Reporter: Tri Adi | Editor: Tri Adi
Seorang yang sinis suatu ketika berkata kepada G.K. Chesterton, novelis dan esais Inggris, "Berbahagialah orang yang tidak mengharapkan apa pun, karena dia tidak akan kecewa." Apakah jawaban Chesterton? "Berbahagialah orang yang tidak mengharapkan apapun, karena dia akan menikmati segala sesuatu."
Itulah sepenggal kisah yang dituliskan Jason Zweig sebagai komentar dalam bab ketiga buku legendaris The Intelligent Investor karya Benjamin Graham.
Komentar Jason juga termuat di buku itu. Tampaknya ia hendak menyuguhkan pandangan yang menenteramkan investor yang selalu berhadapan dengan pasang-surut harga saham di pasar, bahwa harapan memang perlu disesuaikan dengan realitas.
Adapun pasang-surut dalam berinvestasi di pasar modal adalah hal yang umum berlaku.
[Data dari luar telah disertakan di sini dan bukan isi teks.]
(** [CallTransport.submitMethodProgress]. *)
Definition append_progress (transportCallId : string) (content attachments : val) : prog unit := async (
  let* cached := peek transportCallId in
  match cached with
  | None => ret tt
  | Some pending =>
      ensureMethodRoot pending ;;
      callBuilders ;;
      let* input := get (fun w =>
        mkDurable AGENTIC_EVENT_PAYLOAD_KIND (output (descriptor_of w pending) content (nowIso w))
          pending.(pr_callerId) VUndef None None attachments) in
      let* event := appendDurable channelId input in
      recordObservedHead event.(ce_id) ;;
      broadcastLive event None
  end).

(** * Cancelling *)

Definition cancel_call (callId reason : string) : prog (option PendingCallRow) := async (
  awaitInFlightStart callId ;;
  let* cached := peek callId in
  let* pending :=
    match cached with
    | Some pending => ret (Some pending)
    | None =>
        let* existing := terminalEvent callId in
        match existing with
        | Some _ => ret None
        | None => reconcilePendingCalls true ;; peek callId
        end
    end in
  match pending with
  | None => scheduleNextAlarm ;; ret None
  | Some pending =>
      callBuilders ;;
      let* event := get (fun w => cancelled (descriptor_of w pending) (participantRef w "system") reason (nowIso w)) in
      settleCall callId (VStr reason) true
        (mkSettleOptions (Some "cancelled") (Some "cancelled") VUndef (Some event) (Some "system")) ;;
      ret (Some pending)
  end).

Inductive LeaveReason := LeaveGraceful | LeaveDisconnect | LeaveReplaced.

Definition reason_text (reason : LeaveReason) : string :=
  match reason with LeaveGraceful => "graceful" | LeaveDisconnect => "disconnect" | LeaveReplaced => "replaced" end.
Definition isAuthorizedParticipantCaller (caller : option Caller) (participantId : string) : bool :=
  match caller with
  | None => true
  | Some c =>
      if c.(ca_callerId) =s? "" then true
      else if c.(ca_callerId) =s? participantId then true
      else (c.(ca_callerKind) =s? "panel") && bool_decide (c.(ca_callerPanelId) = Some participantId)
  end.

Definition caller_id (caller : option Caller) : string :=
  match caller with Some c => c.(ca_callerId) | None => "unknown" end.

Definition assertParticipantCaller (caller : option Caller) (participantId method : string) : res unit :=
  if isAuthorizedParticipantCaller caller participantId then Ok tt
  else Throw (method ^^ ": participant " ^^ participantId ^^ " cannot be used by caller " ^^ caller_id caller).

Definition isPrivilegedRpcCaller (caller : option Caller) : bool :=
  match caller with
  | Some c => (c.(ca_callerId) =s? "main") || (c.(ca_callerKind) =s? "server") || (c.(ca_callerKind) =s? "shell")
  | None => false
  end.

Definition assertAdminCaller (caller : option Caller) (method : string) : res unit :=
  if isPrivilegedRpcCaller caller then Ok tt
  else Throw (method ^^ ": privileged caller required (got "
              ^^ match caller with Some c => c.(ca_callerKind) | None => "unknown" end ^^ " " ^^ caller_id caller ^^ ")").

(** [s.split(":")]. *)
Fixpoint split_colon (s : string) : list string :=
  match s with
  | EmptyString => [""]
  | String c s' =>
      if Ascii.eqb c ":"%char then "" :: split_colon s'
      else match split_colon s' with
           | first :: rest => String c first :: rest
           | [] => [String c ""]
           end
  end.
Lemma folded_moves policy w w' state k : inv w -> moves keep w w' -> folded policy w state k -> folded policy w' state k.
Proof. intros Hi [He _]. apply folded_extends; [apply Hi|done]. Qed.

(** A fold state that is at least as far as the log was. *)
Definition caught_up policy w0 state k w : Prop :=
  folded policy w state k /\ forall L, channel_log w0 L -> Z.of_nat (length L) <= k.

Lemma wp_catch_up policy state k adv w : inv w -> folded policy w state k ->
  ends (while (catch_up_round channelId policy) (state, k, adv)) (fun r w' => caught_up policy w r.1.1 r.1.2 w') w.
Proof.
  intros Hi Hf. apply (wp_while _ _ _ _ _ (fun st w' => folded policy w' st.1.1 st.1.2)); [done|].
  intros [[state1 k1] adv1] w1 H1 Hi1 Hf1. cbn [fst snd] in Hf1. unfold catch_up_round. w_seq.
  { apply (query_log channelId keep _ _ (fun page w2 => exists L more, channel_log w2 (L ++ more) /\ (forall L0, channel_log w L0 -> (length L0 <= length L)%nat) /\
      page = take (Z.to_nat FOLD_PAGE_LIMIT) (drop (Z.to_nat k1) L) /\ folded policy w2 state1 k1 /\ k1 <= Z.of_nat (length L))).
    intros w2 page w3 L more H2 Hi2 HL E H3 Hi3 HL3. exists L, more. split; [done|]. split; [|split; [|split]].
    - intros L0 HL0. assert (H02 : moves keep w w2) by (by trans w1). destruct H02 as [He _]. destruct (He _ HL0) as (l & HL').
      rewrite (cs_fun _ _ _ _ HL HL'), length_app. lia.
    - rewrite (cs_read _ _ _ _ _ _ (inv_store _ Hi2) HL) in E by done. injection E as <-. f_equal. eapply asked_after; [apply Hi2|done|].
      destruct (cs_total w1.(w_store) channelId (inv_store _ Hi1)) as (L1 & HL1). by destruct (Hf1 L1 HL1) as [[? _] _].
    - eapply folded_moves; [exact Hi1| |done]. by trans w2.
    - apply (folded_moves policy w1 w2) in Hf1; [|done|done]. by destruct (Hf1 L HL) as [[_ ?] _]. }
  intros page w2 H2 Hi2 (L & more & HL & Hlen & Epage & Hf2 & Hk).
  assert (Hbound : 0 <= k1) by (by destruct (Hf2 _ HL) as [[? _] _]).
  assert (Edrop : page = take (length page) (drop (Z.to_nat k1) (L ++ more))).
  { rewrite Epage, drop_app_le by lia. rewrite length_take. rewrite take_app_le by lia. rewrite <- take_take. by rewrite (take_ge _ (length _)). }
  pose proof (folded_page policy w2 (L ++ more) state1 k1 (length page) (inv_store _ Hi2) HL Hf2) as Hstep. cbn zeta in Hstep. rewrite <- Edrop in Hstep.
  assert (Hshort : Z.of_nat (length page) < FOLD_PAGE_LIMIT -> forall L0, channel_log w L0 -> Z.of_nat (length L0) <= k1 + Z.of_nat (length page)).
  { intros Hs L0 HL0. apply Hlen in HL0. rewrite Epage, length_take, length_drop in Hs |- *. unfold FOLD_PAGE_LIMIT in *. lia. }
  destruct page as [|e0 page'] eqn:Ep.
  - split; [exact Hf2|]. cbn [fst snd]. intros L0 HL0. specialize (Hshort eq_refl L0 HL0). simpl in Hshort. lia.
  - rewrite <- Ep in *. destruct (fold_page policy (state1, k1) page) as [state2 k2]. cbn [fst snd] in Hstep. destruct Hstep as [Hf3 Ek2].
    destruct (Z.ltb_spec (Z.of_nat (length page)) FOLD_PAGE_LIMIT) as [Hs|Hl]; [|exact Hf3].
    split; [exact Hf3|]. cbn [fst snd]. rewrite Ek2. by apply Hshort.
Qed.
Bagi para trader maupun investor, pergerakan Indeks Harga Saham Gabungan (IHSG) tahun ini pun dapat membuat bimbang bila mereka tidak sanggup untuk bersikap seperti yang dikatakan Chesterton, yakni tidak mengharapkan apa pun, tapi menikmati segala sesuatu. Di awal tahun IHSG berada di 6.366,08, tapi pada pertengahan tahun, yakni 3 Juli 2018, menurun drastis ke 5.663,64. Walaupun kemudian dalam beberapa bulan terakhir ini kembali menguat dan beberapa analis memprediksi, IHSG akan melewati 6.000 pada akhir tahun 2018.
Pada awal tahun 2018 sempat timbul banyak kekhawatiran akan munculnya krisis sepuluh tahunanyang sebelumnya terjadi pada 2008 dan 1998. Orang jadi takut berinvestasi, karena mewaspadai risiko yang bakal muncul. Tahun 2018 akan segera berakhir dan sejauh ini kondisi perekonomian di Tanah Air cukup kondusif untuk berinvestasi. Nilai tukar rupiah terhadap dollar Amerika Serikat (AS) selama beberapa pekan belakangan terbilang stabil dan data fundamental ekonomi kita masih bagus. Saham-saham bluechips dengan market cap yang besar diprediksi banyak kalangan akan menguat kembali, menerbitkan harapan bagi investor.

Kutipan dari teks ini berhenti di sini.